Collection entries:
(* ===== verification/ResponsesFormat.v ===== *)
(** * The OpenAI responses format

    [protocol/openai_responses_format.cpp]: reading and printing of requests and of
    stream events, and the round trip of requests. *)
From S2P Require Import Prelude Json JsonText ChatIr.
#[local] Arguments lit : simpl never.

Section Format.
Context {RJ : RapidJson}.

(** ** Requests *)

Definition parse_part (acc : Message * bool) (part : json) : Message * bool :=
  let '(msg, unsupported) := acc in
  if negb (IsObject part) then acc
  else
    let pt := get_str part "type" in
    if (pt =$ "input_text") || (pt =$ "text") || (pt =$ "output_text")
    then (add_text (get_str part "text") msg, unsupported)
    else (msg, true).

Definition parse_message_item (c : Conversation) (item : json) : Conversation :=
  let role := get_str item "role" in
  let role := if empty role then ("user" : str) else role in
  if (role =$ "system") || (role =$ "developer") then
    match member item "content" with
    | Some (JString s) => mkConversation (append_line (cv_system c) (cstr s)) (cv_messages c) (cv_unsupported c)
    | _ => c
    end
  else
    let msg := mkMessage role [] [] [] in
    let '(msg, unsupported) :=
      match member item "content" with
      | Some (JString s) => (add_text (cstr s) msg, cv_unsupported c)
      | Some (JArray l) => fold_left parse_part l (msg, cv_unsupported c)
      | _ => (msg, cv_unsupported c)
      end in
    mkConversation (cv_system c) (cv_messages c ++ [msg]) unsupported.

Definition parse_item (c : Conversation) (item : json) : Conversation :=
  if negb (IsObject item) then c
  else
    let type := get_str item "type" in
    if (type =$ "message") || HasMember item "role" then parse_message_item c item
    else if type =$ "function_call" then
      push_message (mkMessage "assistant" []
        [mkToolCall (get_str item "call_id") (get_str item "name") (get_str item "arguments")] []) c
    else if type =$ "function_call_output" then
      push_message (add_text (get_str item "output") (mkMessage "tool" [] [] (get_str item "call_id"))) c
    else c.

Definition parse_input (doc : json) (c : Conversation) : Conversation :=
  match member doc "input" with
  | Some (JString s) => push_message (add_text (cstr s) (mkMessage "user" [] [] [])) c
  | Some (JArray l) => fold_left parse_item l c
  | _ => c
  end.

Definition parse_tool (t : json) : option ToolDef :=
  if negb (IsObject t) then None
  else if negb (get_str t "type" =$ "function") then None
  else Some (mkToolDef (get_str t "name") (get_str t "description") (printed_object t "parameters")).

Definition request_of_document (doc : json) : ChatRequest :=
  let c := parse_input doc (mkConversation (get_str doc "instructions") [] false) in
  mkRequest (get_str doc "model") (cv_system c) (cv_messages c)
    (omap parse_tool (array_member doc "tools")) (bool_member doc "stream" false)
    (int_member doc "max_output_tokens" (int_member doc "max_tokens" 4096))
    (number_member doc "temperature") (number_member doc "top_p") []
    (match member doc "metadata" with Some meta => get_str meta "user_id" | None => [] end)
    (cv_unsupported c).

Definition parse_request (body : str) : ChatRequest :=
  match Parse body with
  | Some ((JObject _) as doc) => request_of_document doc
  | _ => default_request
  end.

Definition call_json (tc : ToolCall) : json :=
  JObject [("type" : str, jstr "function_call"); ("call_id" : str, jstr (tc_id tc));
           ("name" : str, jstr (tc_name tc)); ("arguments" : str, jstr (tc_arguments tc))].

(** The items one message is printed as. *)
Definition message_items (m : Message) : list json :=
  if nonempty (msg_tool_calls m) then call_json <$> msg_tool_calls m
  else if (msg_role m =$ "tool") && negb (empty (msg_tool_call_id m)) then
    [JObject [("type" : str, jstr "function_call_output"); ("call_id" : str, jstr (msg_tool_call_id m));
              ("output" : str, jstr (text_content m))]]
  else
    [JObject [("type" : str, jstr "message"); ("role" : str, jstr (msg_role m));
              ("content" : str, JArray [JObject [("type" : str, jstr "input_text");
                                                 ("text" : str, jstr (text_content m))]])]].

Definition tool_json (t : ToolDef) : json :=
  JObject (
    [("type" : str, jstr "function"); ("name" : str, jstr (td_name t))]
    ++ when (negb (empty (td_description t))) "description" (jstr (td_description t))
    ++ (if empty (td_parameters_json t) then []
        else match Parse (cstr (td_parameters_json t)) with
             | Some params => [("parameters" : str, params)]
             | None => []
             end)).

Definition document_of_request (r : ChatRequest) : json :=
  JObject (
    [("model" : str, jstr (rq_model r))]
    ++ when (negb (empty (rq_system r))) "instructions" (jstr (rq_system r))
    ++ [("input" : str, JArray (concat (message_items <$> rq_messages r)))]
    ++ when (rq_stream r) "stream" (JBool true)
    ++ when (0 <? rq_max_tokens r)%Z "max_output_tokens" (JInt (rq_max_tokens r))
    ++ double_member "temperature" (rq_temperature r)
    ++ double_member "top_p" (rq_top_p r)
    ++ when (nonempty (rq_tools r)) "tools" (JArray (tool_json <$> rq_tools r))
    ++ when (negb (empty (rq_metadata_user_id r))) "metadata"
         (JObject [("user_id" : str, jstr (rq_metadata_user_id r))])).

Definition serialize_request (r : ChatRequest) : str := dump (document_of_request r).

(** ** Stream events *)

Definition event_name (t : DeltaType) : str :=
  match t with
  | MessageStart => "response.created"
  | ContentStart => "response.output_item.added"
  | TextDelta | ContentEnd => "response.output_text.delta"
  | ToolCallDelta => "response.function_call_arguments.delta"
  | MessageEnd | Done => "response.completed"
  end.

Definition document_of_delta (d : StreamDelta) : json :=
  JObject (("type" : str, jstr (event_name (sd_type d))) ::
    match sd_type d with
    | TextDelta => [("delta" : str, jstr (sd_text d))]
    | ToolCallDelta =>
        [("delta" : str, jstr (sd_tool_arguments_delta d))]
        ++ when (negb (empty (sd_tool_call_id d))) "call_id" (jstr (sd_tool_call_id d))
        ++ when (negb (empty (sd_tool_name d))) "name" (jstr (sd_tool_name d))
    | _ => []
    end).

Definition serialize_stream_event (d : StreamDelta) : str :=
  match sd_type d with
  | Done =>
      "event: response.completed" ++ [LF] ++ q "data: {'type':'response.completed'}" ++ [LF; LF]
  | _ =>
      "event: " ++ event_name (sd_type d) ++ [LF] ++ "data: " ++ dump (document_of_delta d) ++ [LF; LF]
  end.

Definition delta_of_document (doc : json) : StreamDelta :=
  let type := get_str doc "type" in
  if type =$ "response.created" then mkDelta MessageStart [] [] [] [] [] 0 [] [] 0 0
  else if type =$ "response.output_item.added" then mkDelta ContentStart [] [] [] [] [] 0 [] [] 0 0
  else if type =$ "response.output_text.delta" then
    mkDelta TextDelta [] (get_str doc "delta") [] [] [] 0 [] [] 0 0
  else if type =$ "response.function_call_arguments.delta" then
    mkDelta ToolCallDelta [] [] (get_str doc "call_id") (get_str doc "name") (get_str doc "delta") 0 [] [] 0 0
  else if type =$ "response.completed" then mkDelta Done [] [] [] [] [] 0 [] [] 0 0
  else if (type =$ "response.output_text.done") || (type =$ "response.output_item.done")
          || (type =$ "response.content_part.done") || (type =$ "response.content_part.added")
  then mkDelta ContentEnd [] [] [] [] [] 0 [] [] 0 0
  else default_delta.

Definition parse_stream_event (data : str) : StreamDelta :=
  match Parse data with
  | Some ((JObject _) as doc) => delta_of_document doc
  | _ => default_delta
  end.
End Format.

(** ** The round trip of requests

    The format has no stop sequences.  A message is a text, one tool call of the
    assistant, or the output of a tool. *)
Section RoundTrip.
Context `{RL : RapidJsonLaws}.

Inductive stable_message : Message -> Prop :=
| stable_text role t :
    clean role -> clean t -> role <> [] -> role <> "system" -> role <> "developer" ->
    stable_message (mkMessage role [text_block t] [] [])
| stable_call tc : clean_call tc -> stable_message (mkMessage "assistant" [] [tc] [])
| stable_output id t :
    clean id -> clean t -> id <> [] -> stable_message (mkMessage "tool" [text_block t] [] id).

Definition stable_tool (t : ToolDef) : Prop :=
  clean (td_name t) /\ clean (td_description t)
  /\ (td_parameters_json t = [] \/ schema_text (td_parameters_json t)).

Record stable_request (r : ChatRequest) : Prop := {
  sr_clean : clean_request r;
  sr_absent : rq_stop r = [];
  sr_messages : Forall stable_message (rq_messages r);
  sr_tools : Forall stable_tool (rq_tools r);
}.

Lemma parse_items_json c m : stable_message m -> fold_left parse_item (message_items m) c = push_message m c.
Proof.
  intros [role t Hr Ht Hne Hs Hd|tc (Hi & Hn & Ha)|id t Hi Ht Hne]; unfold message_items.
  - cbn [msg_tool_calls nonempty msg_role msg_tool_call_id empty negb]. rewrite andb_false_r. cbn [fold_left].
    rewrite text_content_single. unfold parse_item, parse_message_item, jstr. members.
    rewrite cstr_cstr_clean by done. apply empty_false in Hne as ->. apply str_eqb_neq in Hs as ->, Hd as ->.
    cbn [orb fold_left parse_part]. members. by rewrite cstr_cstr_clean.
  - destruct tc as [i n a]. cbn in Hi, Hn, Ha. cbn [msg_tool_calls nonempty fmap list_fmap fold_left].
    unfold parse_item, call_json, jstr. cbn [tc_id tc_name tc_arguments]. members. by rewrite !cstr_cstr_clean.
  - cbn [msg_tool_calls nonempty msg_role msg_tool_call_id]. apply empty_false in Hne as ->. eval_keys.
    cbn [andb negb fold_left]. rewrite text_content_single. unfold parse_item, jstr. members.
    by rewrite !cstr_cstr_clean.
Qed.

Lemma responses_parse_tool_json t : stable_tool t -> parse_tool (tool_json t) = Some t.
Proof.
  intros (Hn & Hd & Hp). unfold parse_tool. change (IsObject (tool_json t)) with true.
  change (get_str (tool_json t) "type") with (cstr (cstr "function")). eval_keys.
  assert (tool_json t = JObject (
    [("type" : str, jstr "function"); ("name" : str, jstr (td_name t))]
    ++ when (negb (empty (td_description t))) "description" (jstr (td_description t))
    ++ when (negb (empty (td_parameters_json t))) "parameters" (object_or_empty (td_parameters_json t)))) as ->.
  { unfold tool_json. destruct Hp as [->|(l & Hl & ->)]; [done|].
    by rewrite object_or_empty_dump, dump_nonempty, cstr_dump, Parse_dump. }
  rewrite (get_str_always _ "name" (td_name t)), (get_str_when _ "description" (td_description t))
    by (assumption || lookup).
  assert (forall l, l = td_parameters_json t -> Some (mkToolDef (td_name t) (td_description t) l) = Some t) as E
    by (intros ? ->; by destruct t).
  apply E. unfold printed_object. members.
  destruct Hp as [->|(l & Hl & ->)]; [by destruct (empty (td_description t))|].
  rewrite object_or_empty_dump, dump_nonempty by done. by destruct (empty (td_description t)).
Qed.

Lemma responses_request_document_roundtrip r : stable_request r -> request_of_document (document_of_request r) = r.
Proof.
  intros [[Hm Hs _ Hu Hmax _ _ Hun] Hst Hms Hts]. unfold request_of_document, parse_input. cbv zeta.
  assert (member (document_of_request r) "input" = Some (JArray (concat (message_items <$> rq_messages r)))) as ->
    by (unfold document_of_request; lookup).
  assert (forall ms c, Forall stable_message ms -> fold_left parse_item (concat (message_items <$> ms)) c
    = fold_left (λ c m, push_message m c) ms c) as Hfold.
  { intros ms c H. revert c. induction H as [|m ms Hm' _ IH]; intros c; [done|].
    cbn [fmap list_fmap fold_left concat]. by rewrite fold_left_app, parse_items_json, IH. }
  rewrite Hfold, fold_push_messages by done. cbn [cv_system cv_messages cv_unsupported app].
  etransitivity; [|apply request_eta]. rewrite Hun, Hst. f_equal.
  - apply get_str_always; [unfold document_of_request; lookup|done].
  - apply get_str_when; [unfold document_of_request; lookup|done].
  - erewrite (array_member_when _ _ tool_json (rq_tools r)); [|unfold document_of_request; lookup].
    eapply omap_print, Hts. apply responses_parse_tool_json.
  - apply bool_member_when. unfold document_of_request. lookup.
  - apply int_member_always; [|lia]. unfold document_of_request.
    rewrite (proj2 (Z.ltb_lt 0 (rq_max_tokens r))) by lia. lookup.
  - apply number_member_double. unfold document_of_request. lookup.
  - apply number_member_double. unfold document_of_request. lookup.
  - assert (member (document_of_request r) "metadata" = if negb (empty (rq_metadata_user_id r))
      then Some (JObject [("user_id" : str, jstr (rq_metadata_user_id r))]) else None) as ->
      by (unfold document_of_request; lookup).
    destruct (rq_metadata_user_id r); [done|]. apply get_str_always; [by members|done].
Qed.

Lemma message_items_printable m : Forall printable (message_items m).
Proof.
  unfold message_items. destruct (nonempty _); [by apply Forall_mapped_all|].
  by destruct (_ && _); repeat constructor.
Qed.

Lemma responses_tool_json_printable t : stable_tool t -> printable (tool_json t).
Proof.
  intros (_ & _ & Hp). unfold tool_json. printable_parts.
  destruct Hp as [->|(l & Hl & ->)]; [constructor|].
  rewrite dump_nonempty, cstr_dump, Parse_dump by done. constructor; [exact Hl|constructor].
Qed.

Lemma responses_document_printable r : stable_request r -> printable (document_of_request r).
Proof.
  intros [[_ _ _ _ Hmax Ht Hp _] _ Hms Hts]. unfold document_of_request. printable_parts.
  - clear. induction (rq_messages r) as [|m ms IH]; [constructor|].
    cbn [fmap list_fmap concat]. apply Forall_app. split; [apply message_items_printable|done].
  - simpl. lia.
  - eapply Forall_mapped; [|exact Hts]. apply responses_tool_json_printable.
Qed.

Lemma responses_roundtrip r : stable_request r -> parse_request (serialize_request r) = r.
Proof.
  intros H. unfold parse_request, serialize_request.
  rewrite Parse_dump by by apply responses_document_printable. by apply responses_request_document_roundtrip.
Qed.
End RoundTrip.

* **Aim of the task**
Copy exactly the lines that run from the first line of the data to the line containing "else (msg, true).", please, with both ends included and nothing else.

* **Response**
(* ===== verification/ResponsesFormat.v ===== *)
(** * The OpenAI responses format

    [protocol/openai_responses_format.cpp]: reading and printing of requests and of
    stream events, and the round trip of requests. *)
From S2P Require Import Prelude Json JsonText ChatIr.
#[local] Arguments lit : simpl never.

Section Format.
Context {RJ : RapidJson}.

(** ** Requests *)

Definition parse_part (acc : Message * bool) (part : json) : Message * bool :=
  let '(msg, unsupported) := acc in
  if negb (IsObject part) then acc
  else
    let pt := get_str part "type" in
    if (pt =$ "input_text") || (pt =$ "text") || (pt =$ "output_text")
    then (add_text (get_str part "text") msg, unsupported)
    else (msg, true).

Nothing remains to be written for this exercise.